Studio album by the Blackbyrds
- Released: 1980
- Genres: Disco, soul
- Label: Fantasy
- Producer: George Duke

The Blackbyrds chronology
| Night Grooves (1978) | Better Days (1980) | Greatest Hits (1989) |

= Better Days (The Blackbyrds album) =

Better Days is the final studio album by the American band the Blackbyrds, released in 1980. "What We Have Is Right" was the first single. The band supported the album with a North American tour. It peaked at No. 133 on the Billboard 200 and No. 40 on the Soul LP's chart. It was reissued in 1994, along with Action.

==Production==
The album was produced by George Duke. The band appreciated his ideas and his desire to defer to their musical identity. Cofounder Donald Byrd left the band prior to the recording sessions, due to legal disagreements; the band added the percussionist Dan Stewart and the singer James Garrett. Orville Saunders, one of the band's guitarists, considered their sound to be dance music, with disco, funk, and soul to be simply synonymous industry labels.

==Critical reception==

The Journal dismissed the album as "generally routine disco fodder". The Blade-Tribune called the band a "super soul group" that "creates an impeccable variety of mainstream black dance music, performed with rare excellence." The Tucson Citizen opined that Better Days "has much more punch and depth than previous albums".
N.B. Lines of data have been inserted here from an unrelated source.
(* ===== verification/DoubleEnded.v ===== *)
(** Double-ended streams: the trait and the futures of
    src/src/stream/double_ended_stream/*.rs, which take items from the back of a
    stream, with the two streams that implement the trait
    (src/src/stream/once.rs and from_iter.rs). *)

From S2P Require Import Prelude Async StreamSources.
Local Open Scope async_scope.

(** [DoubleEndedStream] extends [Stream] by [poll_next_back]. *)
Class DoubleEndedStream (St A : Type) : Type :=
  poll_next_back : nat → St → Eff (Poll (option A) * St).
#[global] Hint Mode DoubleEndedStream ! - : typeclass_instances.

(** The trait [DoubleEndedIterator] of the standard library. *)
Class DoubleEndedIterator (It A : Type) : Type := iter_next_back : It → option A * It.
#[global] Hint Mode DoubleEndedIterator ! - : typeclass_instances.

(** [std::vec::IntoIter]. *)
#[global] Instance list_DoubleEndedIterator (A : Type) : DoubleEndedIterator (list A) A :=
  λ l, (list.last l, removelast l).

(** * The streams with two ends *)

Definition Once_poll_next_back {T : Type} (fuel : nat) (this : Once T) :
    Eff (Poll (option T) * Once T) := mret (Ready (once_value this), mkOnce None).
#[global] Instance Once_DoubleEndedStream {T : Type} : DoubleEndedStream (Once T) T :=
  Once_poll_next_back.

Definition FromIter_poll_next_back `{DoubleEndedIterator It A} (fuel : nat) (this : FromIter It) :
    Eff (Poll (option A) * FromIter It) :=
  let '(item, iter) := iter_next_back (from_iter_iter this) in
  mret (Ready item, mkFromIter iter).
#[global] Instance FromIter_DoubleEndedStream `{DoubleEndedIterator It A} :
  DoubleEndedStream (FromIter It) A := FromIter_poll_next_back.

(** * The futures *)

(** ** next_back.rs *)

Record NextBackFuture (St : Type) : Type := mkNextBackFuture { next_back_stream : St }.
Arguments mkNextBackFuture {St}.
Arguments next_back_stream {St}.

Definition NextBackFuture_poll `{DoubleEndedStream St A} (fuel : nat) (this : NextBackFuture St) :
    Eff (Poll (option A) * NextBackFuture St) :=
  '(next, s) ← poll_next_back fuel (next_back_stream this);
  mret (next, mkNextBackFuture s).
#[global] Instance NextBackFuture_Future `{DoubleEndedStream St A} :
  Future (NextBackFuture St) (option A) := NextBackFuture_poll.

(** ** nth_back.rs *)

Record NthBackFuture (St : Type) : Type := mkNthBackFuture { nth_back_stream : St; nth_back_n : N }.
Arguments mkNthBackFuture {St}.
Arguments nth_back_stream {St}.
Arguments nth_back_n {St}.

Definition NthBackFuture_new {St : Type} (stream : St) (n : N) : NthBackFuture St :=
  mkNthBackFuture stream n.

Definition NthBackFuture_poll `{DoubleEndedStream St A} (fuel : nat) (this : NthBackFuture St) :
    Eff (Poll (option A) * NthBackFuture St) :=
  '(next, s) ← poll_next_back fuel (nth_back_stream this);
  ready! next := next else mret (Pending, mkNthBackFuture s (nth_back_n this)) in
  match next with
  | Some v =>
      if (nth_back_n this =? 0)%N then mret (Ready (Some v), mkNthBackFuture s (nth_back_n this))
      else
        n ← usize_sub (nth_back_n this) 1;
        _ ← wake_by_ref;
        mret (Pending, mkNthBackFuture s n)
  | None => mret (Ready None, mkNthBackFuture s (nth_back_n this))
  end.
#[global] Instance NthBackFuture_Future `{DoubleEndedStream St A} :
  Future (NthBackFuture St) (option A) := NthBackFuture_poll.

(** ** rfind.rs *)

Record RFindFuture (St P : Type) : Type := mkRFindFuture { rfind_stream : St; rfind_p : P }.
Arguments mkRFindFuture {St P}.
Arguments rfind_stream {St P}.
Arguments rfind_p {St P}.

Definition RFindFuture_new {St P : Type} (stream : St) (p : P) : RFindFuture St P :=
  mkRFindFuture stream p.

Definition RFindFuture_poll `{DoubleEndedStream St A} `{FnMut P A bool} (fuel : nat)
    (this : RFindFuture St P) : Eff (Poll (option A) * RFindFuture St P) :=
  '(item, s) ← poll_next_back fuel (rfind_stream this);
  ready! item := item else mret (Pending, mkRFindFuture s (rfind_p this)) in
  match item with
  | Some v =>
      let '(found, p) := call_mut (B:=bool) (rfind_p this) v in
      if found then mret (Ready (Some v), mkRFindFuture s p)
      else (_ ← wake_by_ref; mret (Pending, mkRFindFuture s p))
  | None => mret (Ready None, mkRFindFuture s (rfind_p this))
  end.
#[global] Instance RFindFuture_Future `{DoubleEndedStream St A} `{FnMut P A bool} :
  Future (RFindFuture St P) (option A) := RFindFuture_poll.

(** ** rfold.rs *)

Record RFoldFuture (St F B : Type) : Type := mkRFoldFuture {
  rfold_stream : St; rfold_f : F; rfold_acc : option B }.
Arguments mkRFoldFuture {St F B}.
Arguments rfold_stream {St F B}.
Arguments rfold_f {St F B}.
Arguments rfold_acc {St F B}.

Definition RFoldFuture_new {St F B : Type} (stream : St) (init : B) (f : F) : RFoldFuture St F B :=
  mkRFoldFuture stream f (Some init).

Definition RFoldFuture_round `{DoubleEndedStream St A} `{FnMut F (B * A) B} (fuel : nat)
    (this : RFoldFuture St F B) : Eff (RFoldFuture St F B + (Poll B * RFoldFuture St F B)) :=
  '(next, s) ← poll_next_back fuel (rfold_stream this);
  ready! next := next
    else mret (inr (Pending, mkRFoldFuture s (rfold_f this) (rfold_acc this))) in
  match next with
  | Some v =>
      old ← unwrap (rfold_acc this);
      let '(new, f) := call_mut (B:=B) (rfold_f this) (old, v) in
      mret (inl (mkRFoldFuture s f (Some new)))
  | None =>
      acc ← unwrap (rfold_acc this);
      mret (inr (Ready acc, mkRFoldFuture s (rfold_f this) None))
  end.
Definition RFoldFuture_poll `{DoubleEndedStream St A} `{FnMut F (B * A) B} :
  nat → RFoldFuture St F B → Eff (Poll B * RFoldFuture St F B) := loop_poll RFoldFuture_round.
#[global] Instance RFoldFuture_Future `{DoubleEndedStream St A} `{FnMut F (B * A) B} :
  Future (RFoldFuture St F B) B := RFoldFuture_poll.

(** ** try_rfold.rs *)

Record TryRFoldFuture (St F T : Type) : Type := mkTryRFoldFuture {
  try_rfold_stream : St; try_rfold_f : F; try_rfold_acc : option T }.
Arguments mkTryRFoldFuture {St F T}.
Arguments try_rfold_stream {St F T}.
Arguments try_rfold_f {St F T}.
Arguments try_rfold_acc {St F T}.

Definition TryRFoldFuture_new {St F T : Type} (stream : St) (init : T) (f : F) :
    TryRFoldFuture St F T := mkTryRFoldFuture stream f (Some init).

Definition TryRFoldFuture_round `{DoubleEndedStream St A} `{FnMut F (T * A) (Result T E)}
    (fuel : nat) (this : TryRFoldFuture St F T) :
    Eff (TryRFoldFuture St F T + (Poll (Result T E) * TryRFoldFuture St F T)) :=
  '(next, s) ← poll_next_back fuel (try_rfold_stream this);
  ready! next := next
    else mret (inr (Pending, mkTryRFoldFuture s (try_rfold_f this) (try_rfold_acc this))) in
  match next with
  | Some v =>
      old ← unwrap (try_rfold_acc this);
      let '(new, f) := call_mut (B:=Result T E) (try_rfold_f this) (old, v) in
      match new with
      | Ok o => mret (inl (mkTryRFoldFuture s f (Some o)))
      | Err e => mret (inr (Ready (Err e), mkTryRFoldFuture s f None))
      end
  | None =>
      acc ← unwrap (try_rfold_acc this);
      mret (inr (Ready (Ok acc), mkTryRFoldFuture s (try_rfold_f this) None))
  end.
Definition TryRFoldFuture_poll `{DoubleEndedStream St A} `{FnMut F (T * A) (Result T E)} :
  nat → TryRFoldFuture St F T → Eff (Poll (Result T E) * TryRFoldFuture St F T) :=
  loop_poll TryRFoldFuture_round.
#[global] Instance TryRFoldFuture_Future `{DoubleEndedStream St A} `{FnMut F (T * A) (Result T E)} :
  Future (TryRFoldFuture St F T) (Result T E) := TryRFoldFuture_poll.

(** ** mod.rs: the methods *)

Definition next_back {St : Type} (s : St) : NextBackFuture St := mkNextBackFuture s.
Definition nth_back {St : Type} (s : St) (n : N) : NthBackFuture St := NthBackFuture_new s n.
Definition rfind {St P : Type} (s : St) (p : P) : RFindFuture St P := RFindFuture_new s p.
Definition rfold {St F B : Type} (s : St) (accum : B) (f : F) : RFoldFuture St F B :=
  RFoldFuture_new s accum f.
Definition try_rfold {St F B : Type} (s : St) (accum : B) (f : F) : TryRFoldFuture St F B :=
  TryRFoldFuture_new s accum f.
The Evening Post called the "disco funk" "convincing but utterly predictable". The Buffalo News considered the title track and "Lonelies for Your Love" to be the album's best tracks. The Oakland Tribune concluded that the Blackbyrds' "better days are behind it."

Professional ratings
Review scores
| Source | Rating |
| All Music Guide to Soul | Star |
| The Encyclopedia of Popular Music | Star |
| Funk | 4/10 |
| Oakland Tribune | Star |
| The New Rolling Stone Record Guide | Star |

==Track listing==
Side 1
1. "Dancin' Dancin'"
2. "Lonelies for Your Love"
3. "Better Days"
4. "Do It Girl"
5. "Without Your Love"

Side 2
1. "Do You Wanna Dance"
2. "Love Don't Strike Twice"
3. "What's on Your Mind"
4. "Don't Know What to Say"
5. "What We Have Is Right"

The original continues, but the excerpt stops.